TASK DIRECTIONS:
From the line holding "Inductive TFError : Type" to the final line below, restate each line word for word and add nothing.

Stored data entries
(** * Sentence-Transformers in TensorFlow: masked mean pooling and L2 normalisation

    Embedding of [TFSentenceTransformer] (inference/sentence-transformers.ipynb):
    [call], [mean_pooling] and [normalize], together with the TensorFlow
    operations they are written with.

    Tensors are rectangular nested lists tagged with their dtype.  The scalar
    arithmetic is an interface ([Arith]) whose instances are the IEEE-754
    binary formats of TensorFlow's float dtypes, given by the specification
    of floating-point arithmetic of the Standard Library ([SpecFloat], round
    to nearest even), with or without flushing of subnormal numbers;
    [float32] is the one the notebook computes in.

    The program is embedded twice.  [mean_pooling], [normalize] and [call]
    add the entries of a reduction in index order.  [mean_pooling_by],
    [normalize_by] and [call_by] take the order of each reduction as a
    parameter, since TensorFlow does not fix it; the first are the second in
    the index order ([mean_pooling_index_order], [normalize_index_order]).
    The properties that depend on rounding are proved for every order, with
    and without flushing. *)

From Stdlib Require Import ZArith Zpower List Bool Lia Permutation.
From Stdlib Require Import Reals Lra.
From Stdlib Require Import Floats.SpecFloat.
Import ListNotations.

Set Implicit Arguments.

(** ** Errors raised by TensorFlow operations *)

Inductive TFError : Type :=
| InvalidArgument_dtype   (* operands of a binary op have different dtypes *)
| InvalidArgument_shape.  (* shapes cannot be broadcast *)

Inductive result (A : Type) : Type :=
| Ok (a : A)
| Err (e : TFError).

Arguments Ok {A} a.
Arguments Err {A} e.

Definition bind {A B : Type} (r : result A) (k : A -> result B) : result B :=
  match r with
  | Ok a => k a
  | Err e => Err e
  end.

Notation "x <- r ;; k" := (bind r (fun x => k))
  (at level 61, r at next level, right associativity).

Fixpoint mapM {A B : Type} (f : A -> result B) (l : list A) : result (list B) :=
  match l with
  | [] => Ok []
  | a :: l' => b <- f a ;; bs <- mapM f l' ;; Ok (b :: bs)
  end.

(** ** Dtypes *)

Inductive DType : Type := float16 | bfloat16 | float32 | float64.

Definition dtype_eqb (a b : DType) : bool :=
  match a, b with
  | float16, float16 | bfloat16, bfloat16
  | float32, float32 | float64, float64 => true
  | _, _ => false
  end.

RESPONSE AREA:
Inductive TFError : Type :=
| InvalidArgument_dtype   (* operands of a binary op have different dtypes *)
| InvalidArgument_shape.  (* shapes cannot be broadcast *)

Inductive result (A : Type) : Type :=
| Ok (a : A)
| Err (e : TFError).

Arguments Ok {A} a.
Arguments Err {A} e.

Definition bind {A B : Type} (r : result A) (k : A -> result B) : result B :=
  match r with
  | Ok a => k a
  | Err e => Err e
  end.

Notation "x <- r ;; k" := (bind r (fun x => k))
  (at level 61, r at next level, right associativity).

Fixpoint mapM {A B : Type} (f : A -> result B) (l : list A) : result (list B) :=
  match l with
  | [] => Ok []
  | a :: l' => b <- f a ;; bs <- mapM f l' ;; Ok (b :: bs)
  end.

(** ** Dtypes *)

Inductive DType : Type := float16 | bfloat16 | float32 | float64.

Definition dtype_eqb (a b : DType) : bool :=
  match a, b with
  | float16, float16 | bfloat16, bfloat16
  | float32, float32 | float64, float64 => true
  | _, _ => false
  end.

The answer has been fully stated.